┌──
(* ===== verification/Lz4Format.v ===== *)
(** The LZ4 block format as a specification, and the decoder of [Lz4] against
    it: a block is a list of sequences and the closing literals, with the bytes
    it is written as and the value it denotes.  The decoder accepts exactly the
    bytes of well-formed blocks. *)

From S2P Require Import Prelude Word Slice Lz4.

(** * The format *)

Record Sequence : Type := mk_sequence { literals : list Z; offset : Z; match_len : Z }.

Record Block : Type := mk_block { sequences : list Sequence; last_nibble : Z; trailing : list Z }.

(** The bytes that continue a saturated nibble, for the excess [n]. *)
Definition extension (n : Z) : list Z := replicate (Z.to_nat (n / 255)) 255 ++ [n mod 255].

Definition nibble (n : Z) : Z := Z.min n 15.

Definition extended (n : Z) : list Z := if 15 <=? n then extension (n - 15) else [].

Definition sequence_bytes (s : Sequence) : list Z :=
  (nibble (zlen s.(literals)) * 16 + nibble (s.(match_len) - 4)) ::
  extended (zlen s.(literals)) ++ s.(literals) ++
  [s.(offset) mod 256; s.(offset) / 256] ++ extended (s.(match_len) - 4).

Definition block_bytes (b : Block) : list Z :=
  flat_map sequence_bytes b.(sequences) ++
  (nibble (zlen b.(trailing)) * 16 + b.(last_nibble)) :: extended (zlen b.(trailing)) ++ b.(trailing).

(** A match copies byte by byte, so it may read what it has just written. *)
Fixpoint repeat_match (n off : nat) (acc : list Z) : list Z :=
  match n with
  | O => acc
  | S n => repeat_match n off (acc ++ [nth (length acc - off) acc 0])
  end.

Definition sequence_value (acc : list Z) (s : Sequence) : list Z :=
  repeat_match (Z.to_nat s.(match_len)) (Z.to_nat s.(offset)) (acc ++ s.(literals)).

Definition block_value (b : Block) : list Z := foldl sequence_value [] b.(sequences) ++ b.(trailing).

(** A sequence that may follow [acc]: its match starts inside what is decoded. *)
Record sequence_ok (acc : list Z) (s : Sequence) : Prop := {
  ok_literals : Forall (is_u 8) s.(literals);
  ok_offset : 1 <= s.(offset) <= 65535;
  ok_reach : s.(offset) <= zlen acc + zlen s.(literals);
  ok_match : 4 <= s.(match_len)
}.

Fixpoint sequences_ok (acc : list Z) (ss : list Sequence) : Prop :=
  match ss with
  | [] => True
  | s :: ss => sequence_ok acc s /\ sequences_ok (sequence_value acc s) ss
  end.

Record block_ok (b : Block) : Prop := {
  ok_sequences : sequences_ok [] b.(sequences);
  ok_nibble : is_u 4 b.(last_nibble);
  ok_trailing : Forall (is_u 8) b.(trailing)
}.

(** * Lengths *)

Lemma read_run pre k r post fuel len :
  (k < fuel)%nat -> 0 <= r < 255 -> 0 <= len -> len + 255 * Z.of_nat k + r < 2 ^ 64 ->
  read_extension fuel (pre ++ replicate k 255 ++ r :: post) (zlen pre) len =
    Some (Some (zlen pre + Z.of_nat k + 1, len + 255 * Z.of_nat k + r)).
Proof.
  revert pre fuel len. induction k as [| k IH]; intros pre [| fuel] len Hf Hr Hl Hs; try lia; cbn [replicate app read_extension].
  - rewrite get_app_r, (proj2 (Z.leb_gt _ _)) by (rewrite zlen_app, zlen_cons; pose proof (zlen_nonneg post); lia).
    rewrite (proj2 (Z.eqb_neq r 255)) by lia. cbn [negb]. rewrite wrap_small by (unfold is_u; lia). do 3 f_equal; lia.
  - rewrite get_app_r, (proj2 (Z.leb_gt _ _)) by (rewrite zlen_app, zlen_cons; pose proof (zlen_nonneg (replicate k 255 ++ r :: post)); lia).
    change (255 =? 255) with true. cbn [negb]. rewrite wrap_small by (unfold is_u; lia).
    replace (pre ++ 255 :: replicate k 255 ++ r :: post) with ((pre ++ [255]) ++ replicate k 255 ++ r :: post) by by rewrite <- app_assoc.
    replace (zlen pre + 1) with (zlen (pre ++ [255])) by (rewrite zlen_app; done).
    rewrite IH by lia. rewrite zlen_app. do 3 f_equal; unfold zlen; simpl length; lia.
Qed.

Lemma read_run_short pre k fuel len :
  (k < fuel)%nat -> 0 <= len -> len + 255 * Z.of_nat k < 2 ^ 64 ->
  read_extension fuel (pre ++ replicate k 255) (zlen pre) len = Some None.
Proof.
  revert pre fuel len. induction k as [| k IH]; intros pre [| fuel] len Hf Hl Hs; try lia; cbn [replicate read_extension].
  - rewrite app_nil_r, Z.leb_refl. done.
  - rewrite get_app_r, (proj2 (Z.leb_gt _ _)) by (rewrite zlen_app, zlen_cons; pose proof (zlen_nonneg (replicate k 255)); lia).
    change (255 =? 255) with true. cbn [negb]. rewrite wrap_small by (unfold is_u; lia).
    replace (pre ++ 255 :: replicate k 255) with ((pre ++ [255]) ++ replicate k 255) by by rewrite <- app_assoc.
    replace (zlen pre + 1) with (zlen (pre ++ [255])) by (rewrite zlen_app; done). apply IH; lia.
Qed.

(** The bytes after a saturated nibble either end the input or are an extension. *)
Lemma extension_split rest :
  Forall (is_u 8) rest -> (exists k, rest = replicate k 255) \/ (exists n post, 0 <= n /\ rest = extension n ++ post).
Proof.
  induction 1 as [| b rest Hb _ IH]; [by left; exists 0%nat |]. destruct (decide (b = 255)) as [-> | N].
  - destruct IH as [[k ->] | (n & post & Hn & ->)]; [left; by exists (S k) |]. right. exists (n + 255), post. split; [lia |].
    unfold extension. replace ((n + 255) / 255) with (n / 255 + 1) by (rewrite <- (Z.div_add n 1 255); [f_equal; lia | lia]).
    rewrite Z2Nat.inj_add, Nat.add_1_r by (lia || apply Z.div_pos; lia). simpl. do 3 f_equal.
    rewrite <- (Z.mod_add n 1 255) by lia. f_equal; lia.
  - right. exists b, rest. unfold is_u in Hb. split; [lia |]. unfold extension.
    rewrite Z.div_small, Z.mod_small by lia. done.
Qed.

Lemma zlen_extension n : 0 <= n -> zlen (extension n) = n / 255 + 1.
Proof. intros. unfold extension. rewrite zlen_app, zlen_replicate. unfold zlen. simpl length. rewrite Z2Nat.id by (apply Z.div_pos; lia). lia. Qed.

Lemma extension_bytes n : 0 <= n -> Forall (is_u 8) (extension n).
Proof.
  intros. unfold extension. apply Forall_app. split; [apply Forall_replicate; by unfold is_u |].
  constructor; [| constructor]. pose proof (Z.mod_pos_bound n 255 ltac:(lia)). unfold is_u. lia.
Qed.

(** A value is at most 255 times the length of its extension. *)
Lemma extended_bound n : 0 <= n -> n <= 15 + 255 * zlen (extended n).
Proof.
  intros Hn. unfold extended. destruct (Z.leb_spec 15 n); [| pose proof (zlen_nonneg (@nil Z)); lia].
  rewrite zlen_extension by lia. pose proof (Z.div_mod (n - 15) 255 ltac:(lia)). pose proof (Z.mod_pos_bound (n - 15) 255 ltac:(lia)). lia.
Qed.

Lemma read_length_ok pre n post :
  0 <= n < 2 ^ 63 ->
  read_length (pre ++ extended n ++ post) (zlen pre) (nibble n) = Some (Some (zlen pre + zlen (extended n), n)).
Proof.
  intros Hn. unfold read_length, nibble, extended. destruct (Z.leb_spec 15 n).
  - rewrite Z.min_r by lia. rewrite Z.eqb_refl. unfold extension.
    pose proof (Z.div_mod (n - 15) 255 ltac:(lia)). pose proof (Z.mod_pos_bound (n - 15) 255 ltac:(lia)).
    assert (0 <= (n - 15) / 255) by (apply Z.div_pos; lia).
    rewrite <- app_assoc. change ([(n - 15) mod 255] ++ post) with ((n - 15) mod 255 :: post).
    rewrite read_run; try lia.
    + rewrite zlen_app, zlen_replicate. do 3 f_equal; [| lia]. change (zlen [(n - 15) mod 255]) with 1. lia.
    + rewrite !length_app, length_replicate. simpl length. lia.
  - rewrite Z.min_l by lia. rewrite (proj2 (Z.eqb_neq n 15)) by lia. by rewrite Z.add_0_r.
Qed.

Lemma read_length_inv pre rest nb :
  is_u 4 nb -> Forall (is_u 8) rest -> zlen rest < 2 ^ 55 ->
  read_length (pre ++ rest) (zlen pre) nb = Some None \/
  exists n post, 0 <= n /\ nibble n = nb /\ rest = extended n ++ post.
Proof.
  intros Hnb F L. destruct (decide (nb = 15)) as [-> | N].
  - destruct (extension_split rest F) as [[k ->] | (n & post & Hn & ->)].
    + left. rewrite zlen_replicate in L. apply read_run_short; [rewrite length_app, length_replicate; lia | lia | lia].
    + right. exists (n + 15), post. split; [lia |]. unfold nibble, extended.
      rewrite (proj2 (Z.leb_le 15 (n + 15))), Z.min_r, Z.add_simpl_r by lia. done.
  - right. unfold is_u in Hnb. exists nb, rest. unfold nibble, extended. rewrite (proj2 (Z.leb_gt 15 nb)), Z.min_l by lia. split_and!; [lia | done | done].
Qed.

(** * Matches *)

Lemma list_lookup_nth (l : list Z) i : (i < length l)%nat -> l !! i = Some (nth i l 0).
Proof. intros. rewrite nth_lookup. destruct (lookup_lt_is_Some_2 l i) as [x ->]; [lia | done]. Qed.

Lemma repeat_match_length n off acc : length (repeat_match n off acc) = (length acc + n)%nat.
Proof. revert acc. induction n as [| n IH]; intros acc; simpl; [lia |]. rewrite IH, length_app. simpl. lia. Qed.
└──
## [Description of the task]
Beginning with the line containing "rewrite (proj2 (Z.eqb_neq r" in the material above, copy every line exactly until you have copied the line containing "- destruct IH".

## [Written solution]
    rewrite (proj2 (Z.eqb_neq r 255)) by lia. cbn [negb]. rewrite wrap_small by (unfold is_u; lia). do 3 f_equal; lia.
  - rewrite get_app_r, (proj2 (Z.leb_gt _ _)) by (rewrite zlen_app, zlen_cons; pose proof (zlen_nonneg (replicate k 255 ++ r :: post)); lia).
    change (255 =? 255) with true. cbn [negb]. rewrite wrap_small by (unfold is_u; lia).
    replace (pre ++ 255 :: replicate k 255 ++ r :: post) with ((pre ++ [255]) ++ replicate k 255 ++ r :: post) by by rewrite <- app_assoc.
    replace (zlen pre + 1) with (zlen (pre ++ [255])) by (rewrite zlen_app; done).
    rewrite IH by lia. rewrite zlen_app. do 3 f_equal; unfold zlen; simpl length; lia.
Qed.

Lemma read_run_short pre k fuel len :
  (k < fuel)%nat -> 0 <= len -> len + 255 * Z.of_nat k < 2 ^ 64 ->
  read_extension fuel (pre ++ replicate k 255) (zlen pre) len = Some None.
Proof.
  revert pre fuel len. induction k as [| k IH]; intros pre [| fuel] len Hf Hl Hs; try lia; cbn [replicate read_extension].
  - rewrite app_nil_r, Z.leb_refl. done.
  - rewrite get_app_r, (proj2 (Z.leb_gt _ _)) by (rewrite zlen_app, zlen_cons; pose proof (zlen_nonneg (replicate k 255)); lia).
    change (255 =? 255) with true. cbn [negb]. rewrite wrap_small by (unfold is_u; lia).
    replace (pre ++ 255 :: replicate k 255) with ((pre ++ [255]) ++ replicate k 255) by by rewrite <- app_assoc.
    replace (zlen pre + 1) with (zlen (pre ++ [255])) by (rewrite zlen_app; done). apply IH; lia.
Qed.

(** The bytes after a saturated nibble either end the input or are an extension. *)
Lemma extension_split rest :
  Forall (is_u 8) rest -> (exists k, rest = replicate k 255) \/ (exists n post, 0 <= n /\ rest = extension n ++ post).
Proof.
  induction 1 as [| b rest Hb _ IH]; [by left; exists 0%nat |]. destruct (decide (b = 255)) as [-> | N].
  - destruct IH as [[k ->] | (n & post & Hn & ->)]; [left; by exists (S k) |]. right. exists (n + 255), post. split; [lia |].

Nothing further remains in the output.